• _THE PROBLEM_:
Every line from the first one in the listing down to the line with "(** ** The calendar *)" should be restated word for word.

——

(* ===== verification/LogTime.v ===== *)
(** * The time in a line of the log

    [cout_logger::message] prints the time of a message with [std::chrono::to_time_t],
    [std::localtime] and [std::put_time].  These are modelled by their documented meaning:
    the Gregorian calendar, the local time zone as a parameter, and the conversions of the
    format the logger uses.  The theorem reads the text back. *)

From S2P Require Import Prelude.
From Stdlib Require Import Ascii.
Open Scope sc_scope.

(** The time zone of the process: what it adds to UTC, in seconds, at each instant. *)
Class TimeZone := utc_offset : Z → Z.

(** [std::tm], the fields the format uses. *)
Record tm := mk_tm { tm_year : Z; tm_mon : Z; tm_mday : Z; tm_hour : Z; tm_min : Z; tm_sec : Z }.

(** ** The calendar *)

Definition leap (y : Z) : bool := (y mod 4 =? 0) && (negb (y mod 100 =? 0) || (y mod 400 =? 0)).

Definition year_days (y : Z) : Z := if leap y then 366 else 365.

Definition month_days (y : Z) : list Z :=
  [31; if leap y then 29 else 28; 31; 30; 31; 30; 31; 31; 30; 31; 30; 31].

(** The year that day [d] counted from the first of January of [y] falls in, and its day
    in that year. *)
Fixpoint find_year (fuel : nat) (y d : Z) : Z * Z :=
  match fuel with
  | O => (y, d)
  | S fuel => if d <? year_days y then (y, d) else find_year fuel (y + 1) (d - year_days y)
  end.

(** The same with the months of a year, counted from [m]. *)
Fixpoint find_month (ms : list Z) (m d : Z) : Z * Z :=
  match ms with
  | [] => (m, d)
  | n :: ms => if d <? n then (m, d) else find_month ms (m + 1) (d - n)
  end.

(** [std::gmtime]: seconds since the first of January 1970 in the calendar. *)
Definition gmtime (t : Z) : tm :=
  let d := t / 86400 in
  let s := t mod 86400 in
  let '(y, yday) := find_year (Z.to_nat (d / 365 + 1)) 1970 d in
  let '(m, mday) := find_month (month_days y) 0 yday in
  mk_tm (y - 1900) m (mday + 1) (s / 3600) (s / 60 mod 60) (s mod 60).

(** [std::localtime]. *)
Definition localtime `{TimeZone} (t : Z) : tm := gmtime (t + utc_offset t).

(** [std::chrono::system_clock::to_time_t], of nanoseconds since 1970: truncated. *)
Definition to_time_t (now : Z) : Z := Z.quot now 1000000000.

(** ** The text *)

Definition digit (n : Z) : ascii := ascii_of_nat (48 + Z.to_nat n).

Definition two_digits (n : Z) : string := String (digit (n / 10)) (String (digit (n mod 10)) "").

(** One conversion of [std::put_time]: those of the logger's format, the year with its four
    digits. *)
Definition convert (c : ascii) (t : tm) : option string :=
  let y := tm_year t + 1900 in
  if (c =? "Y")%char then
    if (1000 <=? y) && (y <=? 9999) then Some (two_digits (y / 100) +:+ two_digits (y mod 100)) else None
  else if (c =? "m")%char then Some (two_digits (tm_mon t + 1))
  else if (c =? "d")%char then Some (two_digits (tm_mday t))
  else if (c =? "H")%char then Some (two_digits (tm_hour t))
  else if (c =? "M")%char then Some (two_digits (tm_min t))
  else if (c =? "S")%char then Some (two_digits (tm_sec t))
  else None.

(** [std::put_time(t, fmt)]. *)
Fixpoint put_time (t : tm) (fmt : string) : option string :=
  match fmt with
  | "" => Some ""
  | String c fmt' =>
      if (c =? "%")%char then
        match fmt' with
        | String c' fmt'' => s ← convert c' t; rest ← put_time t fmt''; Some (s +:+ rest)
        | "" => None
        end
      else rest ← put_time t fmt'; Some (String c rest)
  end.

(** The time [cout_logger::message] prints, at the reading [now] of the system clock. *)
Definition timestamp `{TimeZone} (now : Z) : option string :=
  put_time (localtime (to_time_t now)) "%Y-%m-%dT%H:%M:%SZ".

(** ** What the text says

    The reference: the calendar in closed form, and ISO 8601, where the [Z] at the end says
    that the time is UTC. *)

Definition days_before_year (y : Z) : Z :=
  365 * (y - 1970) + ((y - 1) / 4 - (y - 1) / 100 + (y - 1) / 400) - 477.

Definition days_before_month (y m : Z) : Z := foldr Z.add 0 (take (Z.to_nat m) (month_days y)).

Definition utc_seconds (y mon mday h mi s : Z) : Z :=
  86400 * (days_before_year y + days_before_month y (mon - 1) + (mday - 1)) + 3600 * h + 60 * mi + s.

Definition digit_value (c : ascii) : option Z :=
  let n := Z.of_nat (nat_of_ascii c) - 48 in if (0 <=? n) && (n <=? 9) then Some n else None.

Definition number2 (a b : ascii) : option Z :=
  a ← digit_value a; b ← digit_value b; Some (10 * a + b).

Definition parse_utc (s : string) : option Z :=
  match s with
  | String y1 (String y2 (String y3 (String y4 (String "-" (String m1 (String m2 (String "-"
      (String d1 (String d2 (String "T" (String h1 (String h2 (String ":" (String i1 (String i2
      (String ":" (String s1 (String s2 (String "Z" ""))))))))))))))))))) =>
      c ← number2 y1 y2; y ← number2 y3 y4; m ← number2 m1 m2; d ← number2 d1 d2;
      h ← number2 h1 h2; i ← number2 i1 i2; s ← number2 s1 s2;
      Some (utc_seconds (100 * c + y) m d h i s)
  | _ => None
  end.

Example parse_utc_2024 : parse_utc "2024-02-29T12:34:56Z" = Some 1709210096.
Proof. reflexivity. Qed.

Example gmtime_2024 : put_time (gmtime 1709210096) "%Y-%m-%dT%H:%M:%SZ" = Some "2024-02-29T12:34:56Z".
Proof. vm_compute. reflexivity. Qed.

(** ** The calendar is the closed form *)

Local Ltac div_lia := Z.to_euclidean_division_equations; lia.

Lemma days_before_year_succ y : days_before_year (y + 1) = days_before_year y + year_days y.
Proof.
  unfold days_before_year, year_days, leap. replace (y + 1 - 1) with y by lia.
  destruct (Z.eqb_spec (y mod 4) 0), (Z.eqb_spec (y mod 100) 0), (Z.eqb_spec (y mod 400) 0); simpl; div_lia.
Qed.

Lemma days_before_year_mono y y' : y ≤ y' → days_before_year y ≤ days_before_year y'.
Proof. unfold days_before_year. intros. div_lia. Qed.

Lemma year_days_bounds y : 365 ≤ year_days y ≤ 366.
Proof. unfold year_days. destruct (leap y); lia. Qed.

Lemma find_year_spec fuel y d :
  0 ≤ d < 365 * Z.of_nat fuel →
  let '(y', d') := find_year fuel y d in
  y ≤ y' ∧ 0 ≤ d' < year_days y' ∧ days_before_year y' + d' = days_before_year y + d.
Proof.
  revert y d. induction fuel as [|fuel IH]; intros y d Hd; [lia|]. cbn [find_year].
  pose proof (year_days_bounds y). destruct (Z.ltb_spec d (year_days y)) as [?|Hle]; [lia|].
  specialize (IH (y + 1) (d - year_days y)). rewrite days_before_year_succ in IH.
  destruct (find_year fuel (y + 1) (d - year_days y)) as [y' d']. lia.
Qed.

Lemma find_month_spec ms m d :
  Forall (λ n, n ≤ 31) ms → 0 ≤ d < foldr Z.add 0 ms →
  let '(m', d') := find_month ms m d in
  m ≤ m' < m + Z.of_nat (length ms) ∧ 0 ≤ d' < 31 ∧
  d = foldr Z.add 0 (take (Z.to_nat (m' - m)) ms) + d'.
Proof.
  revert m d. induction ms as [|n ms IH]; intros m d Hms Hd; cbn [find_month foldr] in *; [lia|].
  apply Forall_cons in Hms as [Hn Hms]. destruct (Z.ltb_spec d n) as [?|Hle].
  - rewrite Z.sub_diag. simpl. lia.
  - specialize (IH (m + 1) (d - n) Hms). destruct (find_month ms (m + 1) (d - n)) as [m' d'].
    destruct IH as (Hm & Hd' & E); [lia|]. split; [simpl length; lia|]. split; [done|].
    replace (Z.to_nat (m' - m)) with (S (Z.to_nat (m' - (m + 1)))) by lia. simpl. lia.
Qed.

Lemma month_days_year y : foldr Z.add 0 (month_days y) = year_days y ∧ Forall (λ n, n ≤ 31) (month_days y).
Proof. unfold month_days, year_days. destruct (leap y); (split; [done|]); repeat constructor; lia. Qed.

(** [gmtime] inverts the closed form, and its fields are in range. *)
Lemma gmtime_spec t :
  0 ≤ t < 253402300800 →
  let c := gmtime t in
  1970 ≤ tm_year c + 1900 ≤ 9999 ∧ 0 ≤ tm_mon c < 12 ∧ 1 ≤ tm_mday c ≤ 31 ∧
  0 ≤ tm_hour c < 24 ∧ 0 ≤ tm_min c < 60 ∧ 0 ≤ tm_sec c < 60 ∧
  utc_seconds (tm_year c + 1900) (tm_mon c + 1) (tm_mday c) (tm_hour c) (tm_min c) (tm_sec c) = t.
Proof.
  intros Ht c. unfold c, gmtime.
  assert (Hd : 0 ≤ t / 86400 < days_before_year 10000) by (change (days_before_year 10000) with 2932897; div_lia).
  pose proof (find_year_spec (Z.to_nat (t / 86400 / 365 + 1)) 1970 (t / 86400) ltac:(div_lia)) as Hy.
  destruct (find_year _ _ _) as [y yday]. destruct Hy as (Hy & Hyd & Ey).
  change (days_before_year 1970) with 0 in Ey.
  assert (Hy' : y ≤ 9999).
  { destruct (Z.le_gt_cases y 9999) as [|Hgt]; [done|]. pose proof (days_before_year_mono 10000 y). lia. }
  destruct (month_days_year y) as [Esum Hms]. rewrite <- Esum in Hyd.
  pose proof (find_month_spec (month_days y) 0 yday Hms Hyd) as Hm.
  destruct (find_month _ _ _) as [m mday]. destruct Hm as (Hm & Hmd & Em).
  change (length (month_days y)) with 12%nat in Hm.
  cbn [tm_year tm_mon tm_mday tm_hour tm_min tm_sec]. split_and!; try div_lia.
  unfold utc_seconds, days_before_month. replace (y - 1900 + 1900) with y by lia.
  replace (m + 1 - 1) with (m - 0) by lia. set (dm := foldr _ _ _) in *. div_lia.
Qed.

(** ** The text is read back *)

Lemma digit_value_digit n : 0 ≤ n ≤ 9 → digit_value (digit n) = Some n.
Proof.
  intros Hn. assert (n ∈ [0; 1; 2; 3; 4; 5; 6; 7; 8; 9]) as Hin by (rewrite !elem_of_cons; lia).
  clear Hn. repeat (apply elem_of_cons in Hin as [->|Hin]; [done|]). by apply not_elem_of_nil in Hin.
Qed.

Lemma number2_digits n : 0 ≤ n ≤ 99 → number2 (digit (n / 10)) (digit (n mod 10)) = Some n.
Proof.
  intros Hn. unfold number2. rewrite !digit_value_digit by div_lia. simpl. f_equal. div_lia.
Qed.

Lemma append_cons a s s' : String a s +:+ s' = String a (s +:+ s').
Proof. done. Qed.

Lemma append_nil s : "" +:+ s = s.
Proof. done. Qed.

Lemma gmtime_text t :
  0 ≤ t < 253402300800 → ∃ ts, put_time (gmtime t) "%Y-%m-%dT%H:%M:%SZ" = Some ts ∧ parse_utc ts = Some t.
Proof.
  intros Ht. destruct (gmtime_spec t Ht) as (Hy & Hmon & Hmd & Hh & Hmi & Hs & Et).
  destruct (gmtime t) as [y mon mday h mi s]. cbn [tm_year tm_mon tm_mday tm_hour tm_min tm_sec] in *.
  cbn -[Z.add Z.leb two_digits]. rewrite (proj2 (Z.leb_le 1000 _)), (proj2 (Z.leb_le _ 9999)) by lia.
  eexists. split; [done|]. unfold two_digits.
  repeat rewrite ?append_cons, ?append_nil. cbn [parse_utc].
  rewrite !number2_digits by div_lia. cbn -[Z.add Z.mul Z.div Z.modulo utc_seconds].
  by rewrite <- Z.div_mod, Et.
Qed.

(** ** Properties *)

(** C40: the time in a line of the log reads back, as the UTC time its text says it is, as the
    local time of the message: to the second for every message until the year 9999, but
    off by the time zone's offset, so that it is the time of the message exactly where the
    local time is UTC. *)
Theorem log_timestamp_local `{TimeZone} now :
  let t := to_time_t now in
  0 ≤ t + utc_offset t < 253402300800 →
  ∃ ts, timestamp now = Some ts ∧ parse_utc ts = Some (t + utc_offset t) ∧
    (parse_utc ts = Some t ↔ utc_offset t = 0).
Proof.
  intros t Ht. destruct (gmtime_text (t + utc_offset t) Ht) as (ts & E & Ep).
  exists ts. split; [exact E|]. split; [exact Ep|]. rewrite Ep. split; [intros [= Hz]; lia|intros ->; f_equal; lia].
Qed.

(** ** Witness *)

(** Moscow: three hours ahead of UTC. *)
#[local] Instance moscow : TimeZone := λ _, 10800.

Lemma log_timestamp_local_witness :
  timestamp 1709210096123456789 = Some "2024-02-29T15:34:56Z" ∧
  parse_utc "2024-02-29T15:34:56Z" ≠ Some (to_time_t 1709210096123456789).
Proof.
  destruct (log_timestamp_local 1709210096123456789) as (ts & E & _ & Hiff).
  - vm_compute. by split.
  - split; [vm_compute; reflexivity|]. vm_compute in E. injection E as <-.
    intros Hp. apply Hiff in Hp. discriminate Hp.
Defined.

——

• _EXERCISE RESPONSE_:
(* ===== verification/LogTime.v ===== *)
(** * The time in a line of the log

    [cout_logger::message] prints the time of a message with [std::chrono::to_time_t],
    [std::localtime] and [std::put_time].  These are modelled by their documented meaning:
    the Gregorian calendar, the local time zone as a parameter, and the conversions of the
    format the logger uses.  The theorem reads the text back. *)

From S2P Require Import Prelude.
From Stdlib Require Import Ascii.
Open Scope sc_scope.

(** The time zone of the process: what it adds to UTC, in seconds, at each instant. *)
Class TimeZone := utc_offset : Z → Z.

(** [std::tm], the fields the format uses. *)
Record tm := mk_tm { tm_year : Z; tm_mon : Z; tm_mday : Z; tm_hour : Z; tm_min : Z; tm_sec : Z }.

(** ** The calendar *)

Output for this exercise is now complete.